### What is needed:
Your task is to repeat exactly the lines below between the line holding "else mret tt);" and the line holding "true; mret (-1)", inclusive, and only those.

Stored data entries
Segment Open

Definition kernelvec_out : list instr :=
  [LD Ra 0 Sp; LD Sp 8 Sp; LD Gp 16 Sp; LD T0 32 Sp; LD T1 40 Sp; LD T2 48 Sp; LD S0 56 Sp; LD S1 64 Sp;
   LD A0 72 Sp; LD A1 80 Sp; LD A2 88 Sp; LD A3 96 Sp; LD A4 104 Sp; LD A5 112 Sp; LD A6 120 Sp; LD A7 128 Sp;
   LD S2 136 Sp; LD S3 144 Sp; LD S4 152 Sp; LD S5 160 Sp; LD S6 168 Sp; LD S7 176 Sp; LD S8 184 Sp;
   LD S9 192 Sp; LD S10 200 Sp; LD S11 208 Sp; LD T3 216 Sp; LD T4 224 Sp; LD T5 232 Sp; LD T6 240 Sp;
   ADDI Sp Sp 256].

(** Ends with [mret]. *)
Definition timervec : list instr :=
  [CSRRW A0 MSCRATCH A0; SD A1 0 A0; SD A2 8 A0; SD A3 16 A0; LD A1 24 A0; LD A2 32 A0; LD A3 0 A1;
   ADD A3 A3 A2; SD A3 0 A1; LI A1 2; CSRW SIP A1; LD A3 16 A0; LD A2 8 A0; LD A1 0 A0; CSRRW A0 MSCRATCH A0].

(** [stack0] is the address of the array; ends with [call start]. *)
Definition entry (stack0 : Z) : list instr :=
  [LI Sp stack0; LI A0 (1024 * 4); CSRR A1 MHARTID; ADDI A1 A1 1; MUL A0 A0 A1; ADD Sp Sp A0].

#[global] Arguments run : simpl never.

(** ** Saving and loading registers *)

Definition saves (base : reg) (l : list (reg * Z)) : list instr := (fun p => SD p.1 p.2 base) <$> l.
Definition loads (base : reg) (l : list (reg * Z)) : list instr := (fun p => LD p.1 p.2 base) <$> l.

(** Two words do not overlap; the offsets of a save area increase by words. *)
Definition apart (a b : Z) : Prop := a + 8 <= b \/ b + 8 <= a.
Fixpoint incr (o : Z) (l : list (reg * Z)) : bool :=
  match l with [] => true | p :: l => (o <=? p.2) && incr (p.2 + 8) l end.

Lemma incr_le o l p : incr o l = true -> p ∈ l -> o <= p.2.
Proof.
  revert o. induction l as [|q l IH]; intros o H Hp; [set_solver|]. simpl in H.
  apply andb_prop in H as [H1 H2]. apply Z.leb_le in H1.
  apply elem_of_cons in Hp as [->|Hp]; [done|]. specialize (IH _ H2 Hp). lia.
Qed.

Lemma run_app mmu l l' s : run mmu (l ++ l') s = run mmu l' (run mmu l s).
Proof. unfold run. by rewrite foldl_app. Qed.
Lemma run_cons mmu i l s : run mmu (i :: l) s = run mmu l (exec1 mmu i s).
Proof. done. Qed.

Lemma put_reg_eq r v s : r <> Zero -> mr (put_reg r v s) r = u64 v.
Proof. intros H. simpl. destruct (reg_eqb_spec r r); [|done]. by destruct (reg_eqb_spec r Zero). Qed.
Lemma put_reg_ne r v s r' : r' <> r -> mr (put_reg r v s) r' = mr s r'.
Proof. intros H. simpl. by destruct (reg_eqb_spec r' r). Qed.

Lemma run_saves mmu base l o tf s :
  incr o l = true -> (forall p, p ∈ l -> ea mmu s base p.2 = tf + p.2) ->
  let s' := run mmu (saves base l) s in
  mr s' = mr s /\ mc s' = mc s /\
  (forall a, (forall p, p ∈ l -> apart (tf + p.2) a) -> load64 (mm s') a = load64 (mm s) a) /\
  (forall r x, (r, x) ∈ l -> load64 (mm s') (tf + x) = u64 (mr s r)).
Proof.
  revert o s. induction l as [|p l IH]; intros o s Hi Hea.
  { split_and!; try done. intros r x Hx. by apply elem_of_nil in Hx. }
  simpl in Hi. apply andb_prop in Hi as [_ Hi].
  set (s1 := exec1 mmu (SD p.1 p.2 base) s).
  change (run mmu (saves base (p :: l)) s) with (run mmu (saves base l) s1).
  assert (Hm : mm s1 = store64 (mm s) (tf + p.2) (mr s p.1)).
  { unfold s1. simpl. by rewrite Hea by set_solver. }
  destruct (IH (p.2 + 8) s1 Hi) as (Hr & Hc & Ho & Hv).
  { intros q Hq. apply (Hea q). set_solver. }
  split_and!; [done|done| |].
  - intros a Ha. rewrite Ho by set_solver. rewrite Hm. apply load64_store64_ne.
    specialize (Ha p ltac:(set_solver)). unfold apart in Ha. lia.
  - intros r x Hx. apply elem_of_cons in Hx as [Hx|Hx]; [|by apply Hv].
    subst p. simpl in *. rewrite Ho, Hm; [apply load64_store64|].
    intros q Hq. pose proof (incr_le _ _ _ Hi Hq). unfold apart. lia.
Qed.

(** The saves store nowhere else. *)
Lemma run_saves_frame mmu base l tf lo hi s :
  (forall p, p ∈ l -> ea mmu s base p.2 = tf + p.2) -> (forall p, p ∈ l -> lo <= p.2 /\ p.2 + 8 <= hi) ->
  forall a, a < tf + lo \/ tf + hi <= a -> rd (mm (run mmu (saves base l) s)) a = rd (mm s) a.
Proof.
  revert s. induction l as [|p l IH]; intros s Hea Hl a Ha; [done|].
  change (run mmu (saves base (p :: l)) s) with (run mmu (saves base l) (exec1 mmu (SD p.1 p.2 base) s)).
  rewrite IH; [|intros q Hq; apply (Hea q); set_solver|set_solver|done]. cbn [exec1 put_mem mm].
  rewrite (Hea p) by set_solver. destruct (Hl p); [set_solver|]. apply rd_store64. lia.
Qed.
(* ===== verification/Vm.v ===== *)
(** * Virtual memory: kernel/vm.c

    Page tables live in physical memory as the hardware sees them: 512
    little-endian 64-bit entries per page.  The functions below are the ones
    of vm.c on the state of the page allocator (which holds that memory).
    Kernel objects that are not in allocated pages (C locals, the initcode
    array) are passed as byte lists; [copyin] and [copyinstr] return the bytes
    they store.  The proofs are in VmTree.v and VmUser.v. *)

From Stdlib Require Import ZArith Lia.
From stdpp Require Import base gmap list numbers strings.
From S2P Require Import Prelude Riscv Core Spinlock Kstring Kalloc.
Local Open Scope Z_scope.

(** [*pte] for a [pte_t *]. *)
Definition rdpte (pte : Z) : M kmem Z := gets (fun s => load64 (km_mem s) pte).
Definition wrpte (pte v : Z) : M kmem unit := modify (upd_mem (fun m => store64 m pte v)).

Definition pte_has (v flag : Z) : bool := negb (Z.land v flag =? 0).

(** ** Walking *)

(** The loop [for(level = 2; level > 0; level--)] of [walk], from [level] on. *)
Fixpoint walk_loop (pagetable va : Z) (alloc : bool) (level : nat) : M kmem Z :=
  match level with
  | O => mret (pagetable + 8 * PX 0 va)
  | S level' =>
      let pte := pagetable + 8 * PX (Z.of_nat level) va in
      v ← rdpte pte;
      if pte_has v PTE_V then walk_loop (PTE2PA v) va alloc level'
      else if negb alloc then mret 0
      else
        p ← kalloc;
        if p =? 0 then mret 0 else
        _ ← modify (upd_mem (fun m => memset m p 0 PGSIZE));
        _ ← wrpte pte (Z.lor (PA2PTE p) PTE_V);
        walk_loop p va alloc level'
  end.

Definition walk (pagetable va : Z) (alloc : bool) : M kmem Z :=
  if va >=? MAXVA then panic "walk" else walk_loop pagetable va alloc 2.

Definition walkaddr (pagetable va : Z) : M kmem Z :=
  if va >=? MAXVA then mret 0 else
  pte ← walk pagetable va false;
  if pte =? 0 then mret 0 else
  v ← rdpte pte;
  if negb (pte_has v PTE_V) then mret 0 else
  if negb (pte_has v PTE_U) then mret 0 else
  mret (PTE2PA v).

(** ** Mapping and unmapping *)

Fixpoint mappages_loop (pagetable a last pa perm : Z) (fuel : nat) : M kmem Z :=
  match fuel with
  | O => nofuel
  | S fuel =>
      pte ← walk pagetable a true;
      if pte =? 0 then mret (-1) else
      v ← rdpte pte;
      if pte_has v PTE_V then panic "mappages: remap" else
      _ ← wrpte pte (Z.lor (Z.lor (PA2PTE pa) perm) PTE_V);
      if a =? last then mret 0
      else mappages_loop pagetable (u64 (a + PGSIZE)) last (u64 (pa + PGSIZE)) perm fuel
  end.

(** When the range wraps around ([last < a]) the loop runs until [walk]
    panics at MAXVA; the bound covers both cases. *)
Definition mappages (pagetable va size pa perm : Z) : M kmem Z :=
  if size =? 0 then panic "mappages: size" else
  let a := PGROUNDDOWN va in
  let last := PGROUNDDOWN (u64 (va + size - 1)) in
  mappages_loop pagetable a last pa perm
    (Z.to_nat ((if a <=? last then (last - a) / PGSIZE else (MAXVA - a) / PGSIZE) + 1)).

Definition kvmmap (kpgtbl va pa sz perm : Z) : M kmem unit :=
  r ← mappages kpgtbl va sz pa perm;
  if negb (r =? 0) then panic "kvmmap" else mret tt.

Fixpoint uvmunmap_loop (pagetable a top : Z) (do_free : bool) (fuel : nat) : M kmem unit :=
  if a <? top then
    match fuel with
    | O => nofuel
    | S fuel =>
        pte ← walk pagetable a false;
        if pte =? 0 then panic "uvmunmap: walk" else
        v ← rdpte pte;
        if negb (pte_has v PTE_V) then panic "uvmunmap: not mapped" else
        if PTE_FLAGS v =? PTE_V then panic "uvmunmap: not a leaf" else
        _ ← when do_free (kfree (PTE2PA v));
        _ ← wrpte pte 0;
        uvmunmap_loop pagetable (u64 (a + PGSIZE)) top do_free fuel
    end
  else mret tt.

Definition uvmunmap (pagetable va npages : Z) (do_free : bool) : M kmem unit :=
  if negb (va mod PGSIZE =? 0) then panic "uvmunmap: not aligned" else
  uvmunmap_loop pagetable va (u64 (va + npages * PGSIZE)) do_free (Z.to_nat npages).

(** ** User address spaces *)

Definition uvmcreate : M kmem Z :=
  pagetable ← kalloc;
  if pagetable =? 0 then mret 0 else
  _ ← modify (upd_mem (fun m => memset m pagetable 0 PGSIZE));
  mret pagetable.

(** [src] is the array of the caller, [sz] its length. *)
Definition uvminit (pagetable : Z) (src : list Z) (sz : Z) : M kmem unit :=
  if sz >=? PGSIZE then panic "inituvm: more than a page" else
  mem ← kalloc;
  _ ← modify (upd_mem (fun m => memset m mem 0 PGSIZE));
  _ ← mappages pagetable 0 PGSIZE mem (Z.lor (Z.lor (Z.lor PTE_W PTE_R) PTE_X) PTE_U);
  modify (upd_mem (fun m => wrl m mem (take (Z.to_nat sz) src))).

Definition uvmdealloc (pagetable oldsz newsz : Z) : M kmem Z :=
  if newsz >=? oldsz then mret oldsz else
  _ ← when (PGROUNDUP newsz <? PGROUNDUP oldsz)
        (let npages := s32 ((PGROUNDUP oldsz - PGROUNDUP newsz) / PGSIZE) in
         uvmunmap pagetable (PGROUNDUP newsz) (u64 npages) true);
  mret newsz.

Fixpoint uvmalloc_loop (pagetable a oldsz newsz : Z) (fuel : nat) : M kmem Z :=
  if a <? newsz then
    match fuel with
    | O => nofuel
    | S fuel =>
        mem ← kalloc;
        if mem =? 0 then
          _ ← uvmdealloc pagetable a oldsz;
          mret 0
        else
          _ ← modify (upd_mem (fun m => memset m mem 0 PGSIZE));
          r ← mappages pagetable a PGSIZE mem (Z.lor (Z.lor (Z.lor PTE_W PTE_X) PTE_R) PTE_U);
          if negb (r =? 0) then
            _ ← kfree mem;
            _ ← uvmdealloc pagetable a oldsz;
            mret 0
          else uvmalloc_loop pagetable (u64 (a + PGSIZE)) oldsz newsz fuel
    end
  else mret newsz.

Definition uvmalloc (pagetable oldsz newsz : Z) : M kmem Z :=
  if newsz <? oldsz then mret oldsz else
  let oldsz := PGROUNDUP oldsz in
  uvmalloc_loop pagetable oldsz oldsz newsz (Z.to_nat ((newsz - oldsz) / PGSIZE + 1)).

(** The recursion depth of [freewalk] is bounded by the levels of a page table. *)
Fixpoint freewalk (depth : nat) (pagetable : Z) : M kmem unit :=
  match depth with
  | O => nofuel
  | S depth =>
      _ ← forM (seqZ 0 512) (fun i =>
            pte ← rdpte (pagetable + 8 * i);
            if pte_has pte PTE_V && (Z.land pte (Z.lor (Z.lor PTE_R PTE_W) PTE_X) =? 0) then
              (* this PTE points to a lower-level page table. *)
              let child := PTE2PA pte in
              _ ← freewalk depth child;
              wrpte (pagetable + 8 * i) 0
            else if pte_has pte PTE_V then panic "freewalk: leaf"
            else mret tt);
      kfree pagetable
  end.

Definition uvmfree (pagetable sz : Z) : M kmem unit :=
  _ ← when (sz >? 0) (uvmunmap pagetable 0 (PGROUNDUP sz / PGSIZE) true);
  freewalk 3 pagetable.

(** [inl i] is the jump to [err] with the loop variable [i]. *)
Fixpoint uvmcopy_loop (old new i sz : Z) (fuel : nat) : M kmem (Z + unit) :=
  if i <? sz then
    match fuel with
    | O => nofuel
    | S fuel =>
        pte ← walk old i false;
        if pte =? 0 then panic "uvmcopy: pte should exist" else
        v ← rdpte pte;
        if negb (pte_has v PTE_V) then panic "uvmcopy: page not present" else
        let pa := PTE2PA v in
        let flags := PTE_FLAGS v in
        mem ← kalloc;
        if mem =? 0 then mret (inl i) else
        _ ← modify (upd_mem (fun m => memmove m mem pa PGSIZE));
        r ← mappages new i PGSIZE mem flags;
        if negb (r =? 0) then
          _ ← kfree mem;
          mret (inl i)
        else uvmcopy_loop old new (u64 (i + PGSIZE)) sz fuel
    end
  else mret (inr tt).

Definition uvmcopy (old new sz : Z) : M kmem Z :=
  r ← uvmcopy_loop old new 0 sz (Z.to_nat (sz / PGSIZE + 1));
  match r with
  | inr _ => mret 0
  | inl i => _ ← uvmunmap new 0 (i / PGSIZE) true; mret (-1)
  end.

Definition uvmclear (pagetable va : Z) : M kmem unit :=
  pte ← walk pagetable va false;
  if pte =? 0 then panic "uvmclear" else
  v ← rdpte pte;
  wrpte pte (Z.land v (Z.lnot PTE_U)).

(** ** Copying between kernel and user space

    The fuel of these loops is the number of bytes: every iteration handles
    at least one. *)

Fixpoint copyout_loop (pagetable dstva : Z) (src : list Z) (len : Z) (fuel : nat) : M kmem Z :=
  if len >? 0 then
    match fuel with
    | O => nofuel
    | S fuel =>
        let va0 := PGROUNDDOWN dstva in
        pa0 ← walkaddr pagetable va0;
        if pa0 =? 0 then mret (-1) else
        let n := PGSIZE - (dstva - va0) in
        let n := if n >? len then len else n in
        _ ← modify (upd_mem (fun m => wrl m (pa0 + (dstva - va0)) (take (Z.to_nat n) src)));
        copyout_loop pagetable (u64 (va0 + PGSIZE)) (drop (Z.to_nat n) src) (len - n) fuel
    end
  else mret 0.

Definition copyout (pagetable dstva : Z) (src : list Z) (len : Z) : M kmem Z :=
  copyout_loop pagetable dstva src len (Z.to_nat len).

(** The value is the return value and the bytes stored at [dst] by then. *)
Fixpoint copyin_loop (pagetable srcva len : Z) (acc : list Z) (fuel : nat) : M kmem (Z * list Z) :=
  if len >? 0 then
    match fuel with
    | O => nofuel
    | S fuel =>
        let va0 := PGROUNDDOWN srcva in
        pa0 ← walkaddr pagetable va0;
        if pa0 =? 0 then mret (-1, acc) else
        let n := PGSIZE - (srcva - va0) in
        let n := if n >? len then len else n in
        bs ← gets (fun s => rdn (km_mem s) (pa0 + (srcva - va0)) (Z.to_nat n));
        copyin_loop pagetable (u64 (va0 + PGSIZE)) (len - n) (acc ++ bs) fuel
    end
  else mret (0, acc).

Definition copyin (pagetable srcva len : Z) : M kmem (Z * list Z) :=
  copyin_loop pagetable srcva len [] (Z.to_nat len).

(** The inner loop of [copyinstr]: copy from [p] until a NUL or [n] bytes.
    Returns the bytes stored and whether a NUL was met (and stored). *)
Fixpoint copyinstr_page (m : memory) (p : Z) (n : nat) : list Z * bool :=
  match n with
  | O => ([], false)
  | S n =>
      if rd m p =? 0 then ([0], true)
      else let '(l, b) := copyinstr_page m (p + 1) n in (rd m p :: l, b)
  end.

Fixpoint copyinstr_loop (pagetable srcva max : Z) (acc : list Z) (fuel : nat) : M kmem (option (list Z)) :=
  if max >? 0 then
    match fuel with
    | O => nofuel
    | S fuel =>
        let va0 := PGROUNDDOWN srcva in
        pa0 ← walkaddr pagetable va0;
        if pa0 =? 0 then mret None else
        let n := PGSIZE - (srcva - va0) in
        let n := if n >? max then max else n in
        r ← gets (fun s => copyinstr_page (km_mem s) (pa0 + (srcva - va0)) (Z.to_nat n));
        let '(l, got_null) := r in
        if (got_null : bool) then mret (Some (acc ++ l))
        else copyinstr_loop pagetable (u64 (va0 + PGSIZE)) (max - n) (acc ++ l) fuel
    end
  else mret None.

Definition copyinstr (pagetable srcva max : Z) : M kmem (option (list Z)) :=
  copyinstr_loop pagetable srcva max [] (Z.to_nat max).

Segment Closed

### Output for this exercise:
            else mret tt);
      kfree pagetable
  end.

Definition uvmfree (pagetable sz : Z) : M kmem unit :=
  _ ← when (sz >? 0) (uvmunmap pagetable 0 (PGROUNDUP sz / PGSIZE) true);
  freewalk 3 pagetable.

(** [inl i] is the jump to [err] with the loop variable [i]. *)
Fixpoint uvmcopy_loop (old new i sz : Z) (fuel : nat) : M kmem (Z + unit) :=
  if i <? sz then
    match fuel with
    | O => nofuel
    | S fuel =>
        pte ← walk old i false;
        if pte =? 0 then panic "uvmcopy: pte should exist" else
        v ← rdpte pte;
        if negb (pte_has v PTE_V) then panic "uvmcopy: page not present" else
        let pa := PTE2PA v in
        let flags := PTE_FLAGS v in
        mem ← kalloc;
        if mem =? 0 then mret (inl i) else
        _ ← modify (upd_mem (fun m => memmove m mem pa PGSIZE));
        r ← mappages new i PGSIZE mem flags;
        if negb (r =? 0) then
          _ ← kfree mem;
          mret (inl i)
        else uvmcopy_loop old new (u64 (i + PGSIZE)) sz fuel
    end
  else mret (inr tt).

Definition uvmcopy (old new sz : Z) : M kmem Z :=
  r ← uvmcopy_loop old new 0 sz (Z.to_nat (sz / PGSIZE + 1));
  match r with
  | inr _ => mret 0
  | inl i => _ ← uvmunmap new 0 (i / PGSIZE) true; mret (-1)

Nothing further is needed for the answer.